(Collected data)
(** * Normalize Armature Weights: a shallow embedding and its properties

    The development follows [normalize_armature_weights.py]:
    - [restore_mode], [assign_all_groups] (the membership guarantor) and
      [normalize_armature] (validation, guarantor call, per-vertex loop);
    - weights are Python floats in the source; here they are rationals
      ([Q]), so every statement is about exact arithmetic.  Comparisons
      ([sum != 1.0], truthiness of [sum_other], [>= 1.0]) are the boolean
      tests of [Q]; computed weights are compared with [==];
    - Python exceptions are the [Raise] results of a small error monad;
    - the host application (Blender's [bpy]) is modelled by a record of the
      state the script reads and writes, and by the handful of operators
      the script calls. *)

From Stdlib Require Import QArith Qminmax Qabs Lqa ZArith Ascii String.
From stdpp Require Import base tactics option list gmap strings.

Local Open Scope Z_scope.
Local Open Scope nat_scope.

(** ** Exceptions *)

Inductive exn := ValueError | IndexError | AttributeError | TypeError.

Inductive result (A : Type) : Type :=
| Ok (a : A)
| Raise (e : exn).
Arguments Ok {A} a.
Arguments Raise {A} e.

(** The error monad, with stdpp's [x ← m; k] notation. *)
#[global] Instance result_ret : MRet result := λ A a, Ok a.
#[global] Instance result_bind : MBind result := λ A B k m,
  match m with
  | Ok a => k a
  | Raise e => Raise e
  end.

(** [for x in l: body], where the body may raise. *)
Fixpoint for_each {A S} (l : list A) (body : A → S → result S) (s : S)
  : result S :=
  match l with
  | [] => Ok s
  | a :: l' => s' ← body a s; for_each l' body s'
  end.

(** [enumerate(l)], counting from [k]. *)
Fixpoint enumerate_from {A} (k : nat) (l : list A) : list (nat * A) :=
  match l with
  | [] => []
  | a :: l' => (k, a) :: enumerate_from (S k) l'
  end.

Definition enumerate {A} (l : list A) : list (nat * A) := enumerate_from 0 l.

(** ** Python sequence indexing *)

(** The position [l[i]] denotes in a sequence of length [n]: negative
    indices count from the end, anything else out of range is an
    [IndexError]. *)
Definition py_pos (n : nat) (i : Z) : option nat :=
  if (0 <=? i)%Z then
    if (i <? Z.of_nat n)%Z then Some (Z.to_nat i) else None
  else
    if (- Z.of_nat n <=? i)%Z then Some (Z.to_nat (i + Z.of_nat n)) else None.

Definition getitem {A} (l : list A) (i : Z) : result A :=
  match py_pos (length l) i with
  | Some k => match l !! k with Some a => Ok a | None => Raise IndexError end
  | None => Raise IndexError
  end.

(** [l.index(v)] on a list of integers. *)
Fixpoint list_index (l : list Z) (v : Z) : result nat :=
  match l with
  | [] => Raise ValueError
  | y :: l' => if (y =? v)%Z then Ok 0 else n ← list_index l' v; Ok (S n)
  end.

(** ** Vertex data *)

(** One element of [vert.groups]: the group it belongs to and its weight. *)
Record VertexGroupElement := { group : nat; weight : Q }.

Definition with_weight (w : Q) (e : VertexGroupElement) : VertexGroupElement :=
  {| group := group e; weight := w |}.

(** [groups[i].weight = w] *)
Definition set_weight (groups : list VertexGroupElement) (i : Z) (w : Q)
  : result (list VertexGroupElement) :=
  match py_pos (length groups) i with
  | Some k => Ok (alter (with_weight w) k groups)
  | None => Raise IndexError
  end.

(** [max(min(w, 1.0), 0.0)]: Python's [min] keeps its first argument unless
    the second is smaller, [max] keeps its first unless the second is
    larger, which is what [Qmin] and [Qmax] do. *)
Definition clamp (w : Q) : Q := Qmax (Qmin w 1) 0.

(** ** The per-vertex algorithm (lines 124-175) *)

(** The local variables of the gathering loop, with [groups] the vertex's
    elements as mutated so far. *)
Record gathered := {
  g_groups : list VertexGroupElement;
  active_group : Z;
  weights : list Q;
  indexes : list Z;
  sum : Q;
  sum_other : Q
}.

Definition gather_init (groups : list VertexGroupElement) : gathered :=
  {| g_groups := groups; active_group := (-1)%Z; weights := []; indexes := [];
     sum := 0; sum_other := 0 |}.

→ **Problem to solve**
Beginning at the line with "[IndexError]. *)" and ending at the line with "(** [groups[i].weight = w] *)", reproduce each line of the data above exactly, and add no other lines.

→ **Response to this task**
    [IndexError]. *)
Definition py_pos (n : nat) (i : Z) : option nat :=
  if (0 <=? i)%Z then
    if (i <? Z.of_nat n)%Z then Some (Z.to_nat i) else None
  else
    if (- Z.of_nat n <=? i)%Z then Some (Z.to_nat (i + Z.of_nat n)) else None.

Definition getitem {A} (l : list A) (i : Z) : result A :=
  match py_pos (length l) i with
  | Some k => match l !! k with Some a => Ok a | None => Raise IndexError end
  | None => Raise IndexError
  end.

(** [l.index(v)] on a list of integers. *)
Fixpoint list_index (l : list Z) (v : Z) : result nat :=
  match l with
  | [] => Raise ValueError
  | y :: l' => if (y =? v)%Z then Ok 0 else n ← list_index l' v; Ok (S n)
  end.

(** ** Vertex data *)

(** One element of [vert.groups]: the group it belongs to and its weight. *)
Record VertexGroupElement := { group : nat; weight : Q }.

Definition with_weight (w : Q) (e : VertexGroupElement) : VertexGroupElement :=
  {| group := group e; weight := w |}.

(** [groups[i].weight = w] *)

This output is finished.